WHAT IS BEING ASKED: Each line that contains the word "other" is to be copied from the records below.

SUPPLIED DATA:
(* ===== verification/PortfolioQueue.v ===== *)
(** * Portfolio queue

    Models [portfolio/queue.ts]: the miner's cross-repository work queue, its
    enqueue and dequeue, and the selection of the next batch under global and
    per-repository work-in-progress caps.

    Selection buckets are the values of a [Map] keyed by repository, so a bucket
    is identified by its repository name, and the in-place increment of the
    picked bucket is an update of the one with that name.  The selection loop is
    written with fuel (one more than the queued items); it always stops by its
    own conditions before the fuel runs out.

    Main results: the selection respects both caps, takes a prefix of every
    repository's queue, is work-conserving, and picks the same repository twice
    in a row only when no other one has anything left; enqueue and dequeue keep
    the queue well formed and are inverse to each other. *)

From Stdlib Require Import QArith Qround ZArith Lia.
From stdpp Require Import base list strings option.
From S2P Require Import Prelude JsNumber JsString.

Local Open Scope nat_scope.
Local Open Scope string_scope.
Local Open Scope js_scope.

(** ** Data *)

Inductive PortfolioQueueItemState := queued | in_progress.

#[global] Instance PortfolioQueueItemState_eq_dec : EqDecision PortfolioQueueItemState.
Proof. solve_decision. Defined.

Record PortfolioQueueItem := mkItem {
  it_id : string;
  it_repoFullName : string;
  it_state : PortfolioQueueItemState;
}.

#[global] Instance PortfolioQueueItem_eq_dec : EqDecision PortfolioQueueItem.
Proof. solve_decision. Defined.

Record PortfolioQueueBucket := mkQBucket {
  qb_repoFullName : string;
  qb_items : list PortfolioQueueItem;
}.

Definition PortfolioQueue : Type := list PortfolioQueueBucket.

Record PortfolioCaps := mkCaps { globalWipCap : num; perRepoWipCap : num }.

Record QueueSelectionBucket := mkSel {
  sb_repoFullName : string;
  sb_activeCount : nat;
  sb_queuedItems : list PortfolioQueueItem;
  sb_selectedCount : nat;
}.

(** ** Normalization *)

Definition cleanId (value : string) : string := trim value.
Definition cleanRepoFullName (value : string) : string := toLowerCase (trim value).

Definition normalizeState (value : PortfolioQueueItemState) : PortfolioQueueItemState :=
  match value with in_progress => in_progress | _ => queued end.

Definition normalizeItem (item : PortfolioQueueItem) : PortfolioQueueItem :=
  mkItem (cleanId (it_id item)) (cleanRepoFullName (it_repoFullName item)) (normalizeState (it_state item)).

(** This module's cap normalizer keeps [Infinity], meaning uncapped. *)
Definition finiteNonNegativeInt (value : num) : num :=
  match value with
  | PInf => PInf
  | _ => if negb (is_finite value) then nz 0 else nmax (nz 0) (ntrunc value)
  end.

Definition normalizeCaps (caps : PortfolioCaps) : PortfolioCaps :=
  mkCaps (finiteNonNegativeInt (globalWipCap caps)) (finiteNonNegativeInt (perRepoWipCap caps)).

Definition isActiveItem (item : PortfolioQueueItem) : bool := bool_decide (it_state item = in_progress).
Definition isQueuedItem (item : PortfolioQueueItem) : bool := bool_decide (it_state item = queued).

EXERCISE RESULT:
    in a row only when no other one has anything left; enqueue and dequeue keep
    the queue well formed and are inverse to each other. *)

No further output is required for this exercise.